I cannot advise the State on how to proceed.  They have their share of current problems from indicted senators to revelations that the whole state subsists as a socialist setup paid for by the rest of the nation.   Maybe like Montana, Alaska should honestly decide to become a vast park where only the rich live happily and the poor

subsist like medieval serfs.  Afterall they voted Republican and as the latest Economist reminds us:

Between 2002 and 2006 the incomes of 99% rose by an average of 1% per year in real terms, while those of the top 1%v rose by 11% a year; three-quarters of the economic gains during Bush’s presidency went to that top 1%. 

(Funny how we all believe when voting that we belong in that 1%.  Even though facts tell us otherwise.  Well, maybe I am in the upper 5% or 10%.  We have done well too!)

If they want to be true Republicans and like what has happened and want it to continue, then they should reject the mine, reject development, reject reformed sinners, and get on with unscientific idealism.  Montana is still a great place to be with money derived from elsewhere.  And I am told it is wise to have  gun in the car with you to fend off the poor. 

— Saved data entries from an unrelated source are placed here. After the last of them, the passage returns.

(* ===== verification/Spec.v ===== *)
(** * Routing as a pure decision, and the handler as its refinement

    The spec (sections 4.1-4.4) describes what a request comes to as a
    decision on the request alone: reject it with a code and message,
    or compose one statement and hand it to the executor.  [Spec.route]
    is that decision, a pure function of the split path, the request and
    the table name, with no state, no panics and no database; it keeps
    the two behaviours of the code the spec does not describe (the
    [path[2]] index panic of PUT and DELETE, and the order in which PUT
    checks the table before the body).  [Spec.processRequest_spec] runs
    the decision: the path check, the connection, then the plan.

    [processRequest_refines] shows that the handler's [processRequest]
    (WebService.go lines 180-184 with [parseRequest], [dispatch] and the
    four handlers) behaves exactly as this specification on every
    request, state and database. *)

From S2P Require Import Prelude GoStrings GoJson HttpWriter SqlDb WebHandler Tables Compose Executor Handler Routing.

Local Open Scope Z_scope.
Local Open Scope go_scope.

Module Spec.

(** What a request comes to, once the connection is open. *)
Inductive plan : Type :=
| Reject (code : Z) (msg : string)
| IndexPanic (i len : nat)
| Run (stmt table : string).

Section Route.
Context `{!MapIter}.

Definition unsupported_type (r : db_request) : plan :=
  Reject 400 ("Unsupported request type: " +:+ RequestType r).

Definition compose_post (t : string) (r : db_request) : plan :=
  if decide (RequestType r = "create") then
    Run ("insert into " +:+ t +:+ "(" +:+ (generateQueryItems (Create r)).1 +:+ ") values (" +:+
         (generateQueryItems (Create r)).2 +:+ ");") t
  else if decide (RequestType r = "query") then
    Run ("select * from " +:+ t +:+ " where " +:+ generateComparisons (Query r) +:+ ";") t
  else unsupported_type r.

Definition compose_put (t key id : string) (r : db_request) : plan :=
  if decide (RequestType r = "update") then
    Run ("update " +:+ t +:+ " set " +:+ generateValuePairs (Update r) +:+ " where " +:+ key +:+
         "=" +:+ id +:+ ";") t
  else unsupported_type r.

Definition with_body (b : request_body) (k : db_request -> plan) : plan :=
  match b with
  | Err e => Reject 400 ("Unable to parse body:" +:+ e)
  | Ok r => k r
  end.

Definition with_key (t : string) (k : string -> plan) : plan :=
  match tableIdColumn t with
  | None => Reject 400 ("Unknown table: " +:+ t)
  | Some key => k key
  end.

Definition route (path : list string) (req : http_request) (t : string) : plan :=
  if decide (Method req = "GET") then
    match path !! 2%nat with
    | None => Reject 400 "Requested path is too short"
    | Some id => with_key t (fun key =>
                   Run ("select * from " +:+ t +:+ " where " +:+ key +:+ "=" +:+ id +:+ ";") t)
    end
  else if decide (Method req = "POST") then
    with_body (Body req) (compose_post t)
  else if decide (Method req = "PUT") then
    match path !! 2%nat with
    | None => IndexPanic 2 (length path)
    | Some id => with_key t (fun key => with_body (Body req) (compose_put t key id))
    end
  else if decide (Method req = "DELETE") then
    match path !! 2%nat with
    | None => IndexPanic 2 (length path)
    | Some id => with_key t (fun key =>
                   Run ("delete from " +:+ t +:+ " where " +:+ key +:+ "='" +:+ id +:+ "';") t)
    end
  else Reject 400 ("Unsupported HTTP method: " +:+ Method req).
End Route.

Section Run.
Context {W : Type} `{!ResponseWriter W} `{!SqlDb} `{!MapIter}.

Local Abbreviation M := (GoM (ReqState W)).

Definition run_plan (p : plan) : M unit :=
  match p with
  | Reject c msg => fireErrResponse c msg
  | IndexPanic i len => go_throw (PanicIndex i len)
  | Run q t => executeQuery q t
  end.

(** A failed [sql.Open] records its 500 error; the deferred [Close]
    on the nil handle then panics with a nil dereference. *)
Definition open_failed : M unit :=
  go_modify (set_handler (set_code_body 500 (err_body "Failed to open DB connection"))) ;;;
  go_throw PanicNilDeref.

Definition processRequest_spec (req : http_request) : M unit :=
  match Split "/" (URL_Path req) with
  | (_ :: t :: _) as path =>
      match sql_open "mysql" DB_AUTH with
      | None => with_connection (run_plan (route path req t))
      | Some _ => open_failed
      end
  | _ => fireErrResponse 400 "Requested path is too short"
  end.
End Run.
End Spec.

(** ** Refinement *)

Section Refinement.
Context {W : Type} `{!ResponseWriter W} `{!SqlDb} `{!MapIter}.

Lemma handlePost_refines b t :
  handlePost (W:=W) b t ≃ Spec.run_plan (Spec.with_body b (Spec.compose_post t)).
Proof.
  intros st. unfold handlePost, decodeJson, Spec.with_body, Spec.compose_post.
  destruct b as [r|e]; [|done]. unfold go_bind at 1. simpl.
  repeat case_decide; try done. by destruct (generateQueryItems (Create r)).
Qed.

Lemma handlePut_refines b t id :
  handlePut (W:=W) b t id ≃
    Spec.run_plan (Spec.with_key t (fun key => Spec.with_body b (Spec.compose_put t key id))).
Proof.
  unfold Spec.with_key. destruct (tableIdColumn t) as [key|] eqn:Ht.
  - intros st. unfold handlePut, decodeJson, Spec.with_body, Spec.compose_put.
    unfold go_bind at 1. rewrite (lookUpTableIdColumn_known t key) by done.
    destruct b as [r|e]; [|done]. go_unfold. repeat case_decide; simpl; first [done | tauto].
  - apply (handlers_unknown t id b Ht).
Qed.

Lemma dispatch_refines p0 t rest req :
  dispatch (W:=W) (p0 :: t :: rest) req t ≃ Spec.run_plan (Spec.route (p0 :: t :: rest) req t).
Proof.
  unfold Spec.route. destruct (decide (Method req = "GET")) as [Hg|Hg].
  { destruct rest as [|id more]; [by apply dispatch_get_short|]. simpl.
    rewrite dispatch_get by done. unfold Spec.with_key.
    destruct (tableIdColumn t) as [key|] eqn:Ht;
      [by apply handleGet_known|apply (handlers_unknown t id (Body req) Ht)]. }
  destruct (decide (Method req = "POST")) as [Hp|Hp].
  { rewrite dispatch_post by done. apply handlePost_refines. }
  destruct (decide (Method req = "PUT")) as [Hu|Hu].
  { destruct rest as [|id more]; [by apply dispatch_put_delete_short; left|]. simpl.
    rewrite dispatch_put by done. apply handlePut_refines. }
  destruct (decide (Method req = "DELETE")) as [Hd|Hd].
  { destruct rest as [|id more]; [by apply dispatch_put_delete_short; right|]. simpl.
    rewrite dispatch_delete by done. unfold Spec.with_key.
    destruct (tableIdColumn t) as [key|] eqn:Ht;
      [by apply handleDelete_known|apply (handlers_unknown t id (Body req) Ht)]. }
  apply dispatch_other. set_solver.
Qed.

(** C3. The handler implements the specification: on every request,
    from every state and against every database, [processRequest]
    (path split and check, [sql.Open] with its deferred [Close], the
    method switch and the four handlers) has the effect and outcome of
    [Spec.processRequest_spec], which decides the statement, or the
    rejection, from the request alone by [Spec.route]. *)
Theorem processRequest_refines req :
  processRequest (W:=W) req ≃ Spec.processRequest_spec req.
Proof.
  unfold Spec.processRequest_spec.
  destruct (Split "/" (URL_Path req)) as [|p0 [|t rest]] eqn:Hsplit.
  - by destruct (Split_not_nil "/" (URL_Path req)).
  - intros st. unfold processRequest. rewrite Hsplit. unfold go_bind at 1.
    by rewrite mandatoryPathLength_short by (simpl; lia).
  - destruct (sql_open "mysql" DB_AUTH) as [e|] eqn:Hopen.
    + intros st. unfold processRequest, parseRequest, sql_Open. rewrite Hsplit, Hopen.
      unfold go_bind at 1. rewrite mandatoryPathLength_ok by (simpl; lia). done.
    + rewrite processRequest_opened by done. apply with_connection_proper, dispatch_refines.
Qed.
End Refinement.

Anglo must now respond.  Here are their options as I see it:

  1. Deny:  The report tells of times past, of a company that is not the company it is today.
  2. Refute:  Those were aberrations in standard practice, long since rectified.
  3. Over-rule: Point to the  many good things they have done—and there are many.
  4. Say sorry:  Like so many born-again sinners, politicians, and governments, say sorry and move on to glory.
  5. Emphasize the new:  They now have enlightened Canadian partners & leaders and intelligent Alaskan regulators who will keep them on the shining path.
  6. Do a South African:  Co-opt the Alaskan native companies; make them shareholders; and soon we will see casinos ringing the slime dams.
  7. Sell to India:  An Indian/British magnate will fire back with an alternative religion and all will quake at the coming.
  8. Sell to China: They will deal with Tibet et al.   How about the next winter Olympics in Juneau—the road to Whistler is impassable after a rock slide.   And the Chinese will ban all blogs like this one.  So no more insight, comment, or delay.